▶ ACTIVITY:
Check each line of the data, and copy those where "Module" appears.

• • • • •

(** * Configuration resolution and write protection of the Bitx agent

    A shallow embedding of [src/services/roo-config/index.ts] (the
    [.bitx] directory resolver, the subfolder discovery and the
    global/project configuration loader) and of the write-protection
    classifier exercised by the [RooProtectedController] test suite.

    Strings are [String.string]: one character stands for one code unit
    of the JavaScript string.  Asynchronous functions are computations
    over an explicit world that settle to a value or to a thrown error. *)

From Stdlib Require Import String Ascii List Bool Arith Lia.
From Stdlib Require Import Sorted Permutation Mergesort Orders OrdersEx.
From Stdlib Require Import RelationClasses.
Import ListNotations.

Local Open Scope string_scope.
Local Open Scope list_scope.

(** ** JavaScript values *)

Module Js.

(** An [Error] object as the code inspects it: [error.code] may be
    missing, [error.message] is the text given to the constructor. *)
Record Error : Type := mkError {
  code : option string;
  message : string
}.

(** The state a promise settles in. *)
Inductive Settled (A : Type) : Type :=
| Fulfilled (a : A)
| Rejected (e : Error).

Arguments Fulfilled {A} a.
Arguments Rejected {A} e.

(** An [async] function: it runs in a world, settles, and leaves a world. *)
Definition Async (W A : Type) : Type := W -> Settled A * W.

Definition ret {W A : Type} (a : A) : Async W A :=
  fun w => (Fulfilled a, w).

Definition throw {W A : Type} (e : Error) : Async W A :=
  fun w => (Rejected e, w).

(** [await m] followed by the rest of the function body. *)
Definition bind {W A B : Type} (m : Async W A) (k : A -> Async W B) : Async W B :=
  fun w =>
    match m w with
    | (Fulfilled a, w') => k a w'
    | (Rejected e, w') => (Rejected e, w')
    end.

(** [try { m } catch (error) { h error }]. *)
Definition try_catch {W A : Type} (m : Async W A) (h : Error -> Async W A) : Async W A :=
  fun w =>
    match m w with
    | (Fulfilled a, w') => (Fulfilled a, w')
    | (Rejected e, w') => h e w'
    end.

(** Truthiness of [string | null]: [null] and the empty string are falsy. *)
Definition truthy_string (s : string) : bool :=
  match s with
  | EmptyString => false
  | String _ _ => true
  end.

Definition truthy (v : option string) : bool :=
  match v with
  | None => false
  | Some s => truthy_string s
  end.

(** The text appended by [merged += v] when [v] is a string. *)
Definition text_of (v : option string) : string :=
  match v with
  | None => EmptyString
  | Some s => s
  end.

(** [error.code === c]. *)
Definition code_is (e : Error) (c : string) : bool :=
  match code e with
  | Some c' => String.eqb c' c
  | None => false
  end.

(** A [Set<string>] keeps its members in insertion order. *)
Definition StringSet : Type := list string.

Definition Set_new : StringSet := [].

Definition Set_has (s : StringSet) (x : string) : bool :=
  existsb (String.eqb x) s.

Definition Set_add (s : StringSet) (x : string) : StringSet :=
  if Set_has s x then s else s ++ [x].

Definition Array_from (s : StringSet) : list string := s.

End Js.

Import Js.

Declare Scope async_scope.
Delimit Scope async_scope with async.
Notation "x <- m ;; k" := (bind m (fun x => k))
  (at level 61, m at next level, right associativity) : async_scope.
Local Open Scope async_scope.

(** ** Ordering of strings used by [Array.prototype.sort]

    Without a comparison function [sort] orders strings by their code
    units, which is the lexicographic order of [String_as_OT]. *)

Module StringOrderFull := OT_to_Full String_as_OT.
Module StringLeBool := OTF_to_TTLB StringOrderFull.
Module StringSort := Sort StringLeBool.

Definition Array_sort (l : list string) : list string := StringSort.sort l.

• • • • •

▶ RESULT OF THE EXERCISE:
Module Js.
Module StringOrderFull := OT_to_Full String_as_OT.
Module StringLeBool := OTF_to_TTLB StringOrderFull.
Module StringSort := Sort StringLeBool.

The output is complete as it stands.